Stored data
(** *** The destination of a hop *)
Lemma destination_ok destination user address :
  (bail_if (1 <? count_char at_sign destination) "ProxyJump destination contains more than one '@'" ≫= λ _,
   match split_once at_sign destination with
   | Some (user, host_port) =>
       bail_if (bool_decide (user = [])) "ProxyJump user cannot be empty" ≫= λ _,
       bail_if (bool_decide (host_port = [])) "ProxyJump host cannot be empty" ≫= λ _,
       Ok (Some user, host_port)
   | None => Ok (None, destination)
   end) = Ok (user, address) ↔ jump_destination destination user address.
Proof.
  destruct (split_once at_sign destination) as [[u a]|] eqn:Hs.
  - apply split_once_some in Hs as [-> Hu]. apply count_char_0 in Hu as Hu0.
    rewrite count_char_app, count_char_cons, Hu0. pose proof (count_char_nonneg at_sign a). split.
    + intros ([] & Hone%bail_if_ok & Hrest)%bind_ok. apply bind_ok in Hrest as ([] & Hune%bail_if_ok & Hrest).
      apply bind_ok in Hrest as ([] & Hane%bail_if_ok & [= <- <-]). to_prop.
      constructor; [done..|]. apply count_char_0. lia.
    + intros Hd. assert (∃ d, d = u ++ at_sign :: a ∧ jump_destination d user address) as (d & Heq & Hd') by eauto.
      destruct Hd' as [address' Hno|user' address' Hune Hane Hu' Ha']; [set_solver|].
      assert (split_once at_sign (u ++ at_sign :: a) = Some (u, a)) as Hs1 by by apply split_once_some.
      assert (split_once at_sign (u ++ at_sign :: a) = Some (user', address')) as Hs2 by (rewrite <- Heq; by apply split_once_some).
      rewrite Hs1 in Hs2. injection Hs2 as -> ->. apply count_char_0 in Ha'. rewrite Ha'. change (1 <? 0 + (1 + 0)) with false.
      cbn [bail_if]. step_bind. rewrite !bool_decide_eq_false_2 by done. done.
  - apply split_once_none in Hs. apply count_char_0 in Hs as H0. rewrite H0. change (1 <? 0) with false.
    cbn [bail_if]. rewrite bind_of_ok. split; [intros [= <- <-]; by constructor|].
    intros Hd. destruct Hd as [address Hno|u a]; [done|]. set_solver.
Qed.

Lemma contains_app s p t : contains (s ++ p ++ t) p = true.
Proof.
  induction s as [|c s IH]; cbn [app].
  - destruct (p ++ t) eqn:Heq; cbn [contains]; rewrite <- ?Heq, ?starts_with_app; [|done].
    apply app_eq_nil in Heq as [-> _]. done.
  - cbn [contains]. by rewrite IH, orb_true_r.
Qed.

Lemma jump_uri_ok spec destination :
  (match strip_prefix (lit "ssh://") spec with
   | Some uri =>
       bail_if (bool_decide (uri = [])) "ProxyJump SSH URI is missing a destination" ≫= λ _,
       bail_if (contains_char uri slash || contains_char uri question || contains_char uri hash)
         "ProxyJump SSH URI cannot contain a path, query, or fragment" ≫= λ _, Ok uri
   | None =>
       bail_if (contains spec (lit "://")) "ProxyJump URI must use the ssh:// scheme" ≫= λ _, Ok spec
   end : result str) = Ok destination ↔ jump_uri spec destination.
Proof.
  assert (Hscheme : ∀ uri, contains (scheme ++ uri) (lit "://") = true).
  { intros uri. apply (contains_app (lit "ssh") (lit "://") uri). }
  destruct (strip_prefix (lit "ssh://") spec) as [uri|] eqn:Hp.
  - apply strip_prefix_some in Hp as ->. fold scheme. split.
    + intros ([] & Hne%bail_if_ok & Hrest)%bind_ok. apply bind_ok in Hrest as ([] & Hc%bail_if_ok & <-%Ok_inj).
      to_prop. rewrite !contains_char_not in *. by constructor.
    + intros Hu. assert (∃ s, s = scheme ++ uri ∧ jump_uri s destination) as (s & Heq & Hu') by eauto.
      destruct Hu' as [spec Hno|destination Hne Hs Hq Hh]; [subst; by rewrite Hscheme in Hno|].
      apply app_inv_head in Heq as ->. rewrite bool_decide_eq_false_2 by done. cbn [bail_if]. step_bind.
      apply contains_char_not in Hs, Hq, Hh. by rewrite Hs, Hq, Hh.
  - rewrite bind_ok. setoid_rewrite bail_if_ok'. split.
    + intros (_ & Hno & <-%Ok_inj). by constructor.
    + intros Hu. destruct Hu as [spec Hno|destination Hne]; [by exists tt|].
      assert (strip_prefix (lit "ssh://") (scheme ++ destination) = Some destination) by by apply strip_prefix_some.
      congruence.
Qed.

Lemma parse_jump_destination_spec spec user address :
  parse_jump_destination spec = Ok (user, address) ↔
  ∃ destination, jump_uri spec destination ∧ jump_destination destination user address.
Proof.
  unfold parse_jump_destination. rewrite bind_ok. setoid_rewrite jump_uri_ok. setoid_rewrite destination_ok. done.
Qed.

(** *** Tokens *)
Definition safe_token (value : str) : Prop :=
  value ≠ [] ∧ head value ≠ Some 45 ∧
  Forall (λ c, is_whitespace c = false ∧ is_control c = false ∧ c ∉ SHELL_ACTIVE_TOKEN_CHARS) value.

Lemma existsb_unsafe value :
  existsb (λ c, is_whitespace c || is_control c || contains_char SHELL_ACTIVE_TOKEN_CHARS c) value = false ↔
  Forall (λ c, is_whitespace c = false ∧ is_control c = false ∧ c ∉ SHELL_ACTIVE_TOKEN_CHARS) value.
Proof.
  induction value as [|d t IH]; [by rewrite Forall_nil|].
  cbn [existsb]. rewrite !orb_false_iff, IH, Forall_cons, contains_char_not. tauto.
Qed.

Lemma safe_token_ok value : validate_untrusted_shell_token value = Ok tt ↔ safe_token value.
Proof.
  unfold validate_untrusted_shell_token, safe_token. rewrite bind_ok. setoid_rewrite bind_ok.
  setoid_rewrite bail_if_ok'. rewrite starts_with_one. setoid_rewrite bool_decide_eq_false.
  setoid_rewrite existsb_unsafe. naive_solver.
Qed.

(** ** The expanded configuration *)

Lemma lines_from_no_LF cur s : LF ∉ cur → Forall (λ l, LF ∉ l) (lines_from cur s).
Proof.
  assert (Hstrip : ∀ l, LF ∉ l → LF ∉ strip_cr l).
  { intros l Hl. unfold strip_cr. destruct (strip_suffix [CR] l) as [l'|] eqn:Hs; [|done].
    apply strip_suffix_some in Hs as ->. cbn [default from_option]. unfold id. set_solver. }
  revert cur. induction s as [|c s IH]; intros cur Hcur; cbn [lines_from].
  - destruct cur; repeat constructor. by rewrite elem_of_reverse.
  - destruct (Z.eqb_spec c LF); [constructor|]; [apply Hstrip; by rewrite elem_of_reverse|apply IH, not_elem_of_nil|].
    apply IH. rewrite not_elem_of_cons. by split.
Qed.

Section emits.
Context (sys : System) (russh_port : str → str → result Z) (home host : str).

Lemma emits_lines :
  (∀ active never path out, file_expands sys russh_port home host active never path out → Forall (λ l, LF ∉ l) out) ∧
  (∀ never active ls active' out, block_expands sys russh_port home host never active ls active' out →
     Forall (λ l, LF ∉ l) ls → Forall (λ l, LF ∉ l) out) ∧
  (∀ active never fs out, files_expand sys russh_port home host active never fs out → Forall (λ l, LF ∉ l) out).
Proof.
  apply expands_mutind; intros; rewrite ?Forall_app;
    try match goal with H : Forall _ (_ :: _) |- _ => apply Forall_cons in H as [? ?] end; auto.
  - match goal with H : _ → Forall _ out |- _ => apply H end. by apply lines_from_no_LF, not_elem_of_nil.
  - split; [|auto]. destruct active; [by apply Forall_singleton|constructor].
Qed.
End emits.

Lemma trim_start_snoc s c : trim_start s ≠ [] → trim_start (s ++ [c]) = trim_start s ++ [c].
Proof.
  unfold trim_start. induction s as [|d s IH]; [done|]. cbn [app drop_while]. destruct (is_whitespace d); [apply IH|done].
Qed.

Lemma trim_start_blank s c : trim_start s = [] → is_whitespace c = true → trim_start (s ++ [c]) = [].
Proof.
  unfold trim_start. intros Hs Hc. induction s as [|d s IH]; cbn [app drop_while] in *; [by rewrite Hc|].
  destruct (is_whitespace d); [by apply IH|done].
Qed.

Lemma take_while_snoc p s c : p c = false → take_while p (s ++ [c]) = take_while p s.
Proof. intros Hc. induction s as [|d s IH]; cbn [app take_while]; [by rewrite Hc|]. by rewrite IH. Qed.

(** A carriage return at the end of a line says nothing of its directive. *)
Lemma directive_key_cr line : directive_key (strip_cr line) = directive_key line.
Proof.
  unfold strip_cr. destruct (strip_suffix [CR] line) as [l|] eqn:Hs; [|done].
  apply strip_suffix_some in Hs as ->. cbn [default from_option]. unfold id, directive_key.
  destruct (decide (trim_start l = [])) as [Hl|Hl].
  { rewrite Hl, trim_start_blank by done. done. }
  rewrite trim_start_snoc, !starts_with_one by done. rewrite !(bool_decide_eq_false_2 (_ = [])) by (done || by destruct (trim_start l)).
  rewrite take_while_snoc by done. by destruct (trim_start l).
Qed.

Lemma reject_option_line line : option_line line ∨ line = host_all → reject_structural_line (strip_cr line) = Ok tt.
Proof.
  unfold reject_structural_line. rewrite directive_key_cr. intros [Hopt| ->]; [|by vm_compute].
  unfold option_line, directive_of in Hopt. destruct (directive_key line) as [key|]; [|done].
  destruct (eq_ignore_ascii_case key (lit "include")); [by destruct Hopt|].
  destruct (eq_ignore_ascii_case key (lit "host")); [by destruct Hopt|].
  by destruct (eq_ignore_ascii_case key (lit "match")); [destruct Hopt|].
Qed.

(** The text that is read is a block for every host, of option lines. *)
Lemma expanded_lines sys russh_port root home host text :
  expand_user_config sys russh_port root home host = Ok text →
  ∃ out, file_expands sys russh_port home host true false root out ∧ text = unlines (host_all :: out) ∧
    Forall option_line out ∧ Forall (λ l, LF ∉ l) out ∧ str_len text ≤ MAX_CONFIG_BYTES.
Proof.
  unfold expand_user_config. destruct (expand_connection_file _ _ _ _ _ _ _ _ _ _) as [r s'] eqn:Hrun.
  intros (contents & -> & Hpush)%bind_ok.
  assert (Hlimits : within_limits new_expansion) by (split; cbn; vm_compute; intuition discriminate).
  destruct (connection_yields _ _ _ _ _ _ _ _ _ _ _ _ Hlimits Hrun) as (_ & _ & out & Hfile & -> & _).
  apply push_text_ok in Hpush as [-> Hlen]. exists out. split_and!; [done| | | |done].
  - by rewrite <- app_assoc.
  - by eapply (proj1 (emits_options sys russh_port home host)).
  - by eapply (proj1 (emits_lines sys russh_port home host)).
Qed.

**Work instruction**
From the first line of the entries above to the line with "by apply split_once_some).", please return every line exactly, keeping both ends.

**Finished task**
(** *** The destination of a hop *)
Lemma destination_ok destination user address :
  (bail_if (1 <? count_char at_sign destination) "ProxyJump destination contains more than one '@'" ≫= λ _,
   match split_once at_sign destination with
   | Some (user, host_port) =>
       bail_if (bool_decide (user = [])) "ProxyJump user cannot be empty" ≫= λ _,
       bail_if (bool_decide (host_port = [])) "ProxyJump host cannot be empty" ≫= λ _,
       Ok (Some user, host_port)
   | None => Ok (None, destination)
   end) = Ok (user, address) ↔ jump_destination destination user address.
Proof.
  destruct (split_once at_sign destination) as [[u a]|] eqn:Hs.
  - apply split_once_some in Hs as [-> Hu]. apply count_char_0 in Hu as Hu0.
    rewrite count_char_app, count_char_cons, Hu0. pose proof (count_char_nonneg at_sign a). split.
    + intros ([] & Hone%bail_if_ok & Hrest)%bind_ok. apply bind_ok in Hrest as ([] & Hune%bail_if_ok & Hrest).
      apply bind_ok in Hrest as ([] & Hane%bail_if_ok & [= <- <-]). to_prop.
      constructor; [done..|]. apply count_char_0. lia.
    + intros Hd. assert (∃ d, d = u ++ at_sign :: a ∧ jump_destination d user address) as (d & Heq & Hd') by eauto.
      destruct Hd' as [address' Hno|user' address' Hune Hane Hu' Ha']; [set_solver|].
      assert (split_once at_sign (u ++ at_sign :: a) = Some (u, a)) as Hs1 by by apply split_once_some.
      assert (split_once at_sign (u ++ at_sign :: a) = Some (user', address')) as Hs2 by (rewrite <- Heq; by apply split_once_some).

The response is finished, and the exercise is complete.